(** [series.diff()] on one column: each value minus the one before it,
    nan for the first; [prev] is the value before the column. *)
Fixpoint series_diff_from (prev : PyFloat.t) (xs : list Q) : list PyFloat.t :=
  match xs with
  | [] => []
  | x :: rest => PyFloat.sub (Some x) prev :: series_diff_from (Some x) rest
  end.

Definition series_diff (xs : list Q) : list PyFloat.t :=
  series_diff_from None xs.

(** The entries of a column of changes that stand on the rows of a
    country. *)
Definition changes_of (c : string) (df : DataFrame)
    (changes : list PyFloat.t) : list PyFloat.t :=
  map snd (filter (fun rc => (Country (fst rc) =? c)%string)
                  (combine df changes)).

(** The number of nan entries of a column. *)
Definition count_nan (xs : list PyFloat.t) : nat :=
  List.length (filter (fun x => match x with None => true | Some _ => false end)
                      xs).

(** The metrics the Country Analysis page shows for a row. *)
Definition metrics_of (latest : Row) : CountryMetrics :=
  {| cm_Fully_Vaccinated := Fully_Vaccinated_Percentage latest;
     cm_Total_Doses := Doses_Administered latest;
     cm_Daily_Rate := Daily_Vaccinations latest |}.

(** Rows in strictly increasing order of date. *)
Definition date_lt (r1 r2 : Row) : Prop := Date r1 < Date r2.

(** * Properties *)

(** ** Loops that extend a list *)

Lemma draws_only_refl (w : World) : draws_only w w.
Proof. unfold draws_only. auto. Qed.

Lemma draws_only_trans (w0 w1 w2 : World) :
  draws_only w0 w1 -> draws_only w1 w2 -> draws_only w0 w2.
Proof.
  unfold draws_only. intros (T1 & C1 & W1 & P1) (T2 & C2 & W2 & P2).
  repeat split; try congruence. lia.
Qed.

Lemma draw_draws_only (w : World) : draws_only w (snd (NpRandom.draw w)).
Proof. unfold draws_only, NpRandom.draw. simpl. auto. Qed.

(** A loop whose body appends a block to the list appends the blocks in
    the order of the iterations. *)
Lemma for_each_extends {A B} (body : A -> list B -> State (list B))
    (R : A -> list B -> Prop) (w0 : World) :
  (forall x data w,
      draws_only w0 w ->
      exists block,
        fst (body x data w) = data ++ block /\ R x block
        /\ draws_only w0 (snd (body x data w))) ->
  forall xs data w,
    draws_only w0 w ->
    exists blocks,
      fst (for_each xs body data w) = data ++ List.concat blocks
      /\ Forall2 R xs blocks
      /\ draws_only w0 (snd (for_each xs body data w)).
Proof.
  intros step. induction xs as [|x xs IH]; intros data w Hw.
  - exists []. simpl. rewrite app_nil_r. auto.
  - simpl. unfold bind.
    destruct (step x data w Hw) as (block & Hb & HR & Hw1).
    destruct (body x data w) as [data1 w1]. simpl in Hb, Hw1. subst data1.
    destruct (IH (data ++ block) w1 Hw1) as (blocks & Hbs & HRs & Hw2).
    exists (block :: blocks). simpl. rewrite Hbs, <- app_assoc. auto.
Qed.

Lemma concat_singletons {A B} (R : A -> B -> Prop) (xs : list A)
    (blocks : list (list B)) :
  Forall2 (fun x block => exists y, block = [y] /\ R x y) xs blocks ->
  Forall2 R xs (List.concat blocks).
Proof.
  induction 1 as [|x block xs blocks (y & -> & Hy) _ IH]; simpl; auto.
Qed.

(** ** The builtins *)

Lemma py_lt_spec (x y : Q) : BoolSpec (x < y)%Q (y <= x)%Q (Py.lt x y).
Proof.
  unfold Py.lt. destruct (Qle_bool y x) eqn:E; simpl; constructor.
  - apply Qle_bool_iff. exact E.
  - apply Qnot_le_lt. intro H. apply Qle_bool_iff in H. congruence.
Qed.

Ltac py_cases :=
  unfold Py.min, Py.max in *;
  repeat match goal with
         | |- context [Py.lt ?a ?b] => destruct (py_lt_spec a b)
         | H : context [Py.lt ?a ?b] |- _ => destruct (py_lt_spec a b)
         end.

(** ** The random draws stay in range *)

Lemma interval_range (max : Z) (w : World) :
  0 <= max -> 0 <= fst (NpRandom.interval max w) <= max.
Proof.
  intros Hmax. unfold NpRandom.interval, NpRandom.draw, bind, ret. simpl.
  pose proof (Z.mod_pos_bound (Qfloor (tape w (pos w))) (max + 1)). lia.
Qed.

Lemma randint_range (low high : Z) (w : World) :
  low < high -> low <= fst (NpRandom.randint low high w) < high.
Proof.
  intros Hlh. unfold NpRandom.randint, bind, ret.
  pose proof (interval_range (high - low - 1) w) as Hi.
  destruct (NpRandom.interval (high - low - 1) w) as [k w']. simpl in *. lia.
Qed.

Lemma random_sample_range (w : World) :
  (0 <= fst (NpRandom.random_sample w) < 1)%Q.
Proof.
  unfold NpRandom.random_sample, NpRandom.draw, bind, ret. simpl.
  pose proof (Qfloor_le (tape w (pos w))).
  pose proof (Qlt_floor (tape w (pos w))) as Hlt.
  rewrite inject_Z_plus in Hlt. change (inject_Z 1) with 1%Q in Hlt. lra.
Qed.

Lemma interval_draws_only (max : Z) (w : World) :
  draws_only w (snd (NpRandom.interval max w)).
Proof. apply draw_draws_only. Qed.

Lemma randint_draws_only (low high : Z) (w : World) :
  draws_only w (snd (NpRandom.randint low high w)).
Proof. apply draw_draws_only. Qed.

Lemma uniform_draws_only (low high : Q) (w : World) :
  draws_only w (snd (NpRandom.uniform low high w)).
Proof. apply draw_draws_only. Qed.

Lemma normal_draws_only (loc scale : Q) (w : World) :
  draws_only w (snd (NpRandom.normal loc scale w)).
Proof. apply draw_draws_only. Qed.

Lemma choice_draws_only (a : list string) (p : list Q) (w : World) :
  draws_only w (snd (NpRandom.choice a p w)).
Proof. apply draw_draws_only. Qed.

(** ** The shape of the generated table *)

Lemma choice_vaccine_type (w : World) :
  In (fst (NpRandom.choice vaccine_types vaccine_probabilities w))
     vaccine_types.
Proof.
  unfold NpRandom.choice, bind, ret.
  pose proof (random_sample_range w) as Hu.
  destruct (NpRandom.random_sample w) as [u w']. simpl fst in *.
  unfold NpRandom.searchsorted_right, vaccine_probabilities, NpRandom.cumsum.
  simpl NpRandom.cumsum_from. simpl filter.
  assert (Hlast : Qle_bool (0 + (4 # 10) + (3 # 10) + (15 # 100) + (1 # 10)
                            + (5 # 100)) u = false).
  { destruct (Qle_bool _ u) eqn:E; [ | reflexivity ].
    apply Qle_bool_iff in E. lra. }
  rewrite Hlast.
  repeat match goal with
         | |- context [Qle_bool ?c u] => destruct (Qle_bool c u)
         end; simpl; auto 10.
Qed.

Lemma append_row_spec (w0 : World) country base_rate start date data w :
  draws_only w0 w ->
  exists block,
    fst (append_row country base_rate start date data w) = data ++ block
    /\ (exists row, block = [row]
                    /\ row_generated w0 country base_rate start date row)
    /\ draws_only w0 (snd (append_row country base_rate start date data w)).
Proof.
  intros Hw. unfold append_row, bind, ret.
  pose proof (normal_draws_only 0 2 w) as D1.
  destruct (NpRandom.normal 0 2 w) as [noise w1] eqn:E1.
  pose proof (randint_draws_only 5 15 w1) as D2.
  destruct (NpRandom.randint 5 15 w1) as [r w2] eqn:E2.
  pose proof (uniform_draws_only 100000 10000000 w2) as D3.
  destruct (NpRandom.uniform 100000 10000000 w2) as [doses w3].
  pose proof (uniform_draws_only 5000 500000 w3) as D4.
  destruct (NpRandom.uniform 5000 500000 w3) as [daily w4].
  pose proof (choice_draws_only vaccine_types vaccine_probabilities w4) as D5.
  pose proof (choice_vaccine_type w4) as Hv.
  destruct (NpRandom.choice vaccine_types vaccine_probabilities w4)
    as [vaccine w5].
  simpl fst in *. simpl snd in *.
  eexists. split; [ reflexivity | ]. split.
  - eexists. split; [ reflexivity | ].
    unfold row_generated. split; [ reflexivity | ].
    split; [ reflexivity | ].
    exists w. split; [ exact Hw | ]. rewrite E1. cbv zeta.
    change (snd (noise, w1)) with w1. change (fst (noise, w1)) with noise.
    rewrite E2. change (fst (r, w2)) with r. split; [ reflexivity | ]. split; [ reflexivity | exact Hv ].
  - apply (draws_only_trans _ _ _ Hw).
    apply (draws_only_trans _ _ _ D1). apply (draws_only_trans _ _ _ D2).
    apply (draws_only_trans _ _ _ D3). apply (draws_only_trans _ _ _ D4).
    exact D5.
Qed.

- **WHAT YOU HAVE TO DO**
Write out the lines of the entries, word for word, from the first through the one containing "cm_Total_Doses := Doses_Administered", and stop at that line.

- **OUTPUT OF THE TASK**
(** [series.diff()] on one column: each value minus the one before it,
    nan for the first; [prev] is the value before the column. *)
Fixpoint series_diff_from (prev : PyFloat.t) (xs : list Q) : list PyFloat.t :=
  match xs with
  | [] => []
  | x :: rest => PyFloat.sub (Some x) prev :: series_diff_from (Some x) rest
  end.

Definition series_diff (xs : list Q) : list PyFloat.t :=
  series_diff_from None xs.

(** The entries of a column of changes that stand on the rows of a
    country. *)
Definition changes_of (c : string) (df : DataFrame)
    (changes : list PyFloat.t) : list PyFloat.t :=
  map snd (filter (fun rc => (Country (fst rc) =? c)%string)
                  (combine df changes)).

(** The number of nan entries of a column. *)
Definition count_nan (xs : list PyFloat.t) : nat :=
  List.length (filter (fun x => match x with None => true | Some _ => false end)
                      xs).

(** The metrics the Country Analysis page shows for a row. *)
Definition metrics_of (latest : Row) : CountryMetrics :=
  {| cm_Fully_Vaccinated := Fully_Vaccinated_Percentage latest;
     cm_Total_Doses := Doses_Administered latest;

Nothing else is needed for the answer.